マンション管理士の独り言・・・1351
「正月そうそう・・・」
2023年が幕開けしました。特定の誰かに言っているわけではありませんが、本年もよろしくお願いします、です。
正月そうそう、八幡で漏水事故です。このマンションはピロティ構造になっています。
ピロティとは1階の多くの部分が柱のみで構成され、一般的にはその空間部分は駐車場として使用されます。街中に多く見られ駐車区画を確保するために用いられることが多い構造です。下駄ばきマンションともいわれます。
ピロティの天井は天井コンクリートとの間に石膏ボードで造られ、この間に配管や配線、換気口が設備されます。
漏水が発生したのは、このピロティ天井です。
異臭がしますし、よく見ると天井ボードにシミらしきものも見られます。
点検口からはよく確認できません。急ぎ天井ボードを切り開け状況を確認します。
排水管のジョイント部分からの漏水です。悪いことに汚水です。
汚水管を切り開けてみると中から、子供のこぶしくらいのタワシが詰まっていました。
このマンションはまだ築年数も浅く、管理組合は施工不良を言いつのり売主サイドに無償の手直しを求めます。天井ボードの全部の張り替えを求めます。汚水ですから清掃では汚れは落とせても臭いまでは解消できないからという理由です。
しかし売主サイドは、住民がこぶし大のタワシを詰まらせたことが原因なので、施工不良ではない、保険などを利用して対応してほしいとの主張です。
以前にもこういうことがありました。トイレ利用後に水を流して、何のトラブルもなく流れる場合とゴボッゴボッと異音がしてチョロチョロとしか流れない場合があるのです。
汚水管にファイバースコープを入れて調査です。何か大きなものが挟まっているようです。汚水管を切り開けてみるとなんと、5cm真四角、長さ1m程度の発泡スチロールの棒が挟まっていました。
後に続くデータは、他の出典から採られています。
(* ===== verification/LanguageFacts.v ===== *)
(** Properties of the language rules: the arguments of a constructor are joined to
    the shortest balanced ones, an unbalanced argument list makes the explicit
    constructor check raise, the redundant virtual check returns, and what the
    variable-length array check makes of a shift. *)

From S2P Require Import Prelude PyStr Regex RegexFacts State StateFacts Cleanse.
From S2P Require Import CleanseFacts Expr ExprFacts Nesting NestingFacts Casts Language.

Open Scope Z_scope.
Open Scope py_scope.

(** * Splitting and counting at one character *)

Lemma split_aux_nonempty sep s k acc : split_aux sep s k acc <> [].
Proof.
  revert k acc. induction s as [|c s IH]; intros k acc; [done|]. cbn [split_aux].
  destruct k; [|apply IH]. by destruct (prefixb sep (c :: s)).
Qed.

Lemma join_cons sep x l : l <> [] -> join sep (x :: l) = x ++ sep ++ join sep l.
Proof. by destruct l. Qed.

Lemma join_split_char (c : N) s : join [c] (split s [c]) = s.
Proof.
  unfold split. assert (forall acc, join [c] (split_aux [c] s 0 acc) = reverse acc ++ s) as H.
  { induction s as [|d s IH]; intros acc; [by rewrite app_nil_r|]. cbn [split_aux prefixb].
    rewrite andb_true_r. destruct (N.eqb_spec c d) as [<-|].
    - cbn [length Nat.sub]. rewrite join_cons by apply split_aux_nonempty. by rewrite IH.
    - by rewrite IH, reverse_cons, <- app_assoc. }
  apply (H []).
Qed.

Lemma count_app_char (c : N) (a b : str) : count (a ++ b) [c] = count a [c] + count b [c].
Proof.
  unfold count. induction a as [|d a IH]; [done|]. cbn [app count_aux prefixb length Nat.sub].
  rewrite andb_true_r. destruct (c =? d)%N; lia.
Qed.

Lemma count_join_char (c d : N) l :
  c <> d -> count (join [d] l) [c] = foldr (fun x n => count x [c] + n) 0 l.
Proof.
  intros Hcd. induction l as [|x l IH]; [done|]. destruct l as [|y l].
  - cbn [join foldr]. lia.
  - rewrite join_cons, !count_app_char, IH by done. cbn [foldr].
    assert (count [d] [c] = 0) as ->; [|lia].
    unfold count. cbn [count_aux prefixb]. by apply N.eqb_neq in Hcd as ->.
Qed.

Lemma join_app sep l1 l2 :
  l1 <> [] -> l2 <> [] -> join sep (l1 ++ l2) = join sep l1 ++ sep ++ join sep l2.
Proof.
  intros H1 H2. induction l1 as [|x l1 IH]; [done|]. destruct l1 as [|y l1].
  - cbn [app]. by rewrite (join_cons _ x l2).
  - cbn [app]. rewrite (join_cons _ x (y :: l1 ++ l2)), (join_cons _ x (y :: l1)) by done. change (y :: l1 ++ l2) with ((y :: l1) ++ l2).
    by rewrite IH, <- !app_assoc.
Qed.

(** * The arguments of a constructor *)

(** The pieces [group] make one argument: they are balanced together, and not
    before the last of them. *)
Definition shortest_balanced (group : list str) : Prop :=
  group <> [] /\ unbalanced (join "," group) = false
  /\ forall n, (0 < n < length group)%nat -> unbalanced (join "," (take n group)) = true.

(** No prefix of the pieces is balanced. *)
Definition never_balanced (tail : list str) : Prop :=
  tail <> [] /\ forall n, (0 < n <= length tail)%nat -> unbalanced (join "," (take n tail)) = true.

Definition pending_text (pending : list str) : option str :=
  match pending with [] => None | _ => Some (join "," pending) end.

Lemma never_balanced_snoc pending a :
  (pending = [] \/ never_balanced pending) -> unbalanced (join "," (pending ++ [a])) = true ->
  never_balanced (pending ++ [a]).
Proof.
  intros Hp Ha. split; [by destruct pending|]. intros n Hn. rewrite length_app in Hn. simpl in Hn.
  destruct (decide (n = S (length pending))) as [->|].
  - rewrite take_ge; [done|]. rewrite length_app. simpl. lia.
  - rewrite take_app_le by lia. destruct Hp as [-> |[_ Hp]]; [simpl in *; lia|]. apply Hp. lia.
Qed.

Lemma collapse_args_groups args pending :
  (pending = [] \/ never_balanced pending) ->
  match collapse_args (pending_text pending) args with
  | Ok r => exists gs, pending ++ args = concat gs /\ r = join "," <$> gs
                       /\ Forall shortest_balanced gs
  | Raise e => e = IndexError
      /\ exists gs tail, pending ++ args = concat gs ++ tail /\ Forall shortest_balanced gs
                         /\ never_balanced tail
  end.
Proof.
  revert pending. induction args as [|a args IH]; intros pending Hp.
  - destruct pending as [|p ps]; [by exists []|]. split; [done|].
    destruct Hp as [|Hp]; [done|]. exists [], (p :: ps). by rewrite app_nil_r.
  - assert (match pending_text pending with None => a | Some p => p +s "," +s a end
            = join "," (pending ++ [a])) as Hjoin.
    { destruct pending as [|p ps]; [done|]. cbn [pending_text]. by rewrite join_app. }
    cbn [collapse_args]. rewrite Hjoin. destruct (unbalanced _) eqn:Hu.
    + pose proof (never_balanced_snoc _ _ Hp Hu) as Hn.
      specialize (IH (pending ++ [a]) (or_intror Hn)).
      replace (pending_text (pending ++ [a])) with (Some (join "," (pending ++ [a]))) in IH
        by by destruct pending.
      rewrite <- app_assoc in IH. exact IH.
    + assert (shortest_balanced (pending ++ [a])) as Hs.
      { split; [by destruct pending|]. split; [done|]. intros n Hn. rewrite length_app in Hn.
        simpl in Hn. rewrite take_app_le by lia. destruct Hp as [-> |[_ Hp]]; [simpl in *; lia|].
        apply Hp. lia. }
      specialize (IH [] (or_introl eq_refl)). cbn [pending_text app] in IH.
      destruct (collapse_args None args) as [r|e]; cbn.
      * destruct IH as (gs & -> & -> & Hgs). exists ((pending ++ [a]) :: gs).
        split_and!; [cbn [concat]; by rewrite <- app_assoc|done|by constructor].
      * destruct IH as (-> & gs & tail & -> & Hgs & Ht). split; [done|].
        exists ((pending ++ [a]) :: gs), tail.
        split_and!; [cbn [concat]; by rewrite <- !app_assoc|by constructor|done].
Qed.

(** C28: the arguments of a constructor are the pieces of its parameter text between
    commas, joined again into the shortest groups whose angle brackets and
    parentheses are balanced; when a last group never gets balanced an
    [IndexError] is raised. *)
Theorem constructor_args_groups text :
  let pieces := if nonempty text then split text "," else [] in
  match constructor_args text with
  | Ok args => exists gs, pieces = concat gs /\ args = join "," <$> gs
                          /\ Forall shortest_balanced gs
  | Raise e => e = IndexError
      /\ exists gs tail, pieces = concat gs ++ tail /\ Forall shortest_balanced gs
                         /\ never_balanced tail
  end.
Proof.
  intros pieces. exact (collapse_args_groups pieces [] (or_introl eq_refl)).
Qed.

Lemma foldr_count_balanced (o c : N) l :
  Forall (fun x => count x [o] <= count x [c]) l ->
  foldr (fun x n => count x [o] + n) 0 l <= foldr (fun x n => count x [c] + n) 0 l.
Proof. induction 1; simpl; lia. Qed.

Lemma foldr_join_concat (c : N) gs :
  c <> ","%char -> Forall shortest_balanced gs ->
  foldr (fun x n => count x [c] + n) 0 (join "," <$> gs)
  = foldr (fun x n => count x [c] + n) 0 (concat gs).
Proof.
  change (of_string ",") with [Ascii.N_of_ascii ","].
  intros Hc. induction 1 as [|group gs _ _ IH]; [done|]. cbn [fmap list_fmap foldr concat].
  rewrite count_join_char by done. rewrite IH, foldr_app.
  generalize (foldr (fun x n => count x [c] + n) 0 (concat gs)) as k. intros k.
  induction group as [|x group IHg]; [done|]. cbn [foldr] in *. lia.
Qed.

(** C29: the check for explicit constructors raises an [IndexError] on a parameter
    text with more opening than closing angle brackets, as a shift or a comparison
    in a default argument gives. *)
Theorem constructor_args_unbalanced text :
  count text ">" < count text "<" -> constructor_args text = Raise IndexError.
Proof.
  intros Hc. pose proof (constructor_args_groups text) as H. cbv zeta in H.
  destruct (constructor_args text) as [args|e]; [|by destruct H as [-> _]]. exfalso.
  destruct H as (gs & Hgs & -> & Hbal).
  destruct (nonempty text) eqn:Hne; [|by destruct text].
  assert (forall c : N, c <> ","%char ->
    count text [c] = foldr (fun x n => count x [c] + n) 0 (join "," <$> gs)) as Hcount.
  { intros c Hc'. rewrite foldr_join_concat, <- Hgs by done.
    rewrite <- (count_join_char c ","%char) by done. by rewrite (join_split_char ","%char). }
  change (count text [Ascii.N_of_ascii ">"] < count text [Ascii.N_of_ascii "<"]) in Hc.
  rewrite !Hcount in Hc by done.
  assert (Forall (fun x => count x [Ascii.N_of_ascii "<"] <= count x [Ascii.N_of_ascii ">"])
            (join "," <$> gs)) as Hall.
  { apply Forall_fmap. eapply Forall_impl; [exact Hbal|]. intros g (_ & Hu & _).
    unfold unbalanced in Hu. apply orb_false_elim in Hu as [Hu _]. by apply Z.ltb_ge in Hu. }
  apply foldr_count_balanced in Hall. lia.
Qed.

Lemma constructor_args_unbalanced_witness :
  constructor_args "int x = 1 << 3" = Raise IndexError.
Proof. apply constructor_args_unbalanced. reflexivity. Defined.

(** * The redundant virtual check *)

Lemma PARAMETER_HEAD_shape s mo :
  Match _PARAMETER_HEAD s = Some mo -> (length (grp mo 1) < length s)%nat.
Proof.
  intros Hm. match_inv Hm _PARAMETER_HEAD.
  match goal with H : mo_caps mo = _ |- _ => simpl in H; rename H into Hc end.
  pose proof (grp_bound mo 1 _ _ ltac:(rewrite Hc; reflexivity)). simpl in *. lia.
Qed.

(** The lines [linenums] of the file. *)
Definition lines_of (cl : CleansedLines) (linenums : list Z) : Prop :=
  Forall (fun i => 0 <= i < len (elided cl)) linenums.

Lemma lines_of_zrange cl a b : 0 <= a -> b <= len (elided cl) -> lines_of cl (zrange a b).
Proof. intros Ha Hb. apply Forall_forall. intros i Hi%elem_of_zrange. lia. Qed.

Lemma parameter_list_end_total cl linenums start_col :
  lines_of cl linenums -> 0 <= start_col ->
  exists end_line end_col, parameter_list_end cl linenums start_col = Ok (end_line, end_col)
    /\ (end_col < 0 \/ 0 <= end_line).
Proof.
  intros Hl. revert start_col. induction Hl as [|i rest Hi _ IH]; intros start_col Hs.
  { exists (-1), (-1). split; [done|lia]. }
  cbn [parameter_list_end].
  destruct (lookup_lt_is_Some_2 (elided cl) (Z.to_nat i)) as [l Hl]; [unfold len in *; lia|].
  replace i with (Z.of_nat (Z.to_nat i)) by lia. rewrite (idx_Ok _ _ _ Hl). cbn [mbind res_bind].
  destruct (Match _ (slice_from l start_col)) as [mo|] eqn:Em; [|by apply IH].
  apply PARAMETER_HEAD_shape in Em. rewrite length_slice_from_pos in Em by done.
  destruct (CloseExpression_result cl (Z.to_nat i) (start_col + len (grp mo 1)) l
              (Z.to_nat start_col + length (grp mo 1))) as (l' & n' & p & -> & H);
    [done|unfold len; lia|lia|].
  exists n', p. split; [done|]. destruct H as [[_ ->]|(k & q & c & -> & _)]; lia.
Qed.

(** C38: the check for a redundant [virtual] returns on every line of a file: the
    parameter list it finds is closed on a line of the file, if at all. *)
Theorem CheckRedundantVirtual_total I error `{!Handler I error} filename cl n :
  clean_ok cl -> (n < length (elided cl))%nat ->
  total I (CheckRedundantVirtual filename cl (Z.of_nat n) error) (fun _ => True).
Proof.
  intros [Hc _] Hn. assert (NumLines cl = len (elided cl)) as HN by (unfold NumLines, len; lia).
  unfold CheckRedundantVirtual. total_step; [unfold len; lia|].
  destruct (Match _ _) as [virtual|]; [|by repeat total_step].
  do 2 (total_step; [by total_step|]).
  destruct (parameter_list_end_total cl (zrange (Z.of_nat n) (Z.min (Z.of_nat n + 3) (NumLines cl)))
              (len (grp virtual 2))) as (el & ec & E & Hend);
    [apply lines_of_zrange; lia|unfold len; lia|].
  eapply total_bind; [by apply (total_lift _ _ (fun x => x = (el, ec)) (el, ec))|].
  intros [el' ec'] [= -> ->]. destruct (Z.ltb_spec ec 0); [by total_step|].
  assert (lines_of cl (zrange el (Z.min (el + 3) (NumLines cl)))) as Hl
    by (apply lines_of_zrange; lia).
  clear -Handler0 Hl. revert ec.
  induction Hl as [|i rest Hi _ IH]; intros ec; [by apply total_skip|]. cbn [virt_specifier_loop].
  total_step; [done|]. total_step; [destruct (Search _ _); total_step|].
  total_step; [by total_step|]. apply IH.
Qed.

Definition sample_virtual : CleansedLines :=
  let ls := of_string <$> ["  virtual void f("; "      int x)"; "      const override;"; ""]%string in
  mkCleansedLines ls ls ls ls.

Lemma CheckRedundantVirtual_total_witness :
  exists g' a, CheckRedundantVirtual "a.h" sample_virtual 0 Error globals_init = (g', Ok a)
    /\ sound g' /\ True.
Proof.
  refine (CheckRedundantVirtual_total sound Error "a.h" sample_virtual 0 _ _ globals_init sound_init).
  - by split.
  - apply Nat.ltb_lt. reflexivity.
Defined.

(** * Concrete behaviour *)

Definition one_line (line : string) : CleansedLines :=
  mkCleansedLines [of_string line] [of_string line] [of_string line] [of_string line].

Definition in_class_Foo : NestingState :=
  mkNestingState
    [mkBlock 0 true 0 _NO_ASM false (ClassInfo (mkClassData "Foo" false "public" false 0 3))]
    [0%nat] None [].

(** A shift in a default argument makes the check of the line raise. *)
Example explicit_shift_raises :
  CheckForNonStandardConstructs "a.h" (one_line "  explicit Foo(int x = 1 << 3);") 0 in_class_Foo
    Error globals_init = (globals_init, Raise IndexError).
Proof. vm_compute. reflexivity. Qed.

(** A right shift of a constant is reported as a variable-length array, a left
    shift is not. *)
Example right_shift_is_variable_length :
  variable_length_array "int a[kSize >> 1];" = true
  /\ variable_length_array "int a[kSize << 1];" = false.
Proof. vm_compute. done. Qed.

(** C39: when the template argument list of a cast whose address is taken ends its
    line, the check of what the address is taken of raises an [IndexError]: it reads
    the character after the closing bracket, which is past the end of the line. *)
Theorem parenthesis_error_at_line_end cl n line mo l y :
  Match _CAST_HEAD line = Some mo ->
  CloseExpression cl n (len (grp mo 1)) = Ok (l, Z.of_nat y, len l) ->
  elided cl !! y = Some l ->
  parenthesis_error cl n line = Raise IndexError.
Proof.
  intros Hm Hc Hl. unfold parenthesis_error. rewrite Hm, Hc. cbn [mbind res_bind].
  destruct (Z.leb_spec 0 (len l)); [|unfold len in *; lia].
  rewrite (idx_Ok _ _ _ Hl). cbn [mbind res_bind]. unfold idx, len. rewrite py_index_pos by lia.
  by rewrite Nat2Z.id, lookup_ge_None_2.
Qed.

Lemma parenthesis_error_at_line_end_witness :
  parenthesis_error (one_line "foo(&static_cast<Bar*>") 0 "foo(&static_cast<Bar*>" = Raise IndexError.
Proof.
  refine (parenthesis_error_at_line_end (one_line "foo(&static_cast<Bar*>") 0 "foo(&static_cast<Bar*>"
    (mkMatch (of_string "foo(&static_cast<Bar*>") 0 17 [None; Some (0, 16)%nat])
    "foo(&static_cast<Bar*>" 0 _ _ _); vm_compute; reflexivity.
Defined.

(** A cast whose template arguments end the line makes the check raise. *)
Example cast_at_line_end_raises :
  CheckCasts "a.cc" (one_line "foo(&static_cast<Bar*>") 0 Error globals_init
  = (globals_init, Raise IndexError).
Proof. vm_compute. reflexivity. Qed.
それが水を流す都度斜めになり、水流の妨げになっているようでした。
「職人さんがこんなもの忘れていました」と管理組合に説明し、管理組合さんも「とぼけた職人さんだ」と半ば笑い話のように納得いただきました。
しかし設備屋さんとの間では、「わざとだ。職人さんはわざと挟み込んだ」で意見が一致しました。
新築工事の際、“現場監督から辛く当たられた”とか“工期がないからといって夜中まで作業させられた”とか“安く請け負わされた”などで反感を持った職人さんが仕返しをしたのです。
こぶし大のタワシを住民が流すわけないし、1mの棒が挟まれているのに気が付かないわけありません。
わざとの仕返しです。
つぶやき主が販売センター長だった時に現場事務所からボヤが出たことが1回。夜間現場事務所の備品が盗まれたことが1回あります。
職人さんも人間ですから、気持ちよく仕事できる現場にしましょう。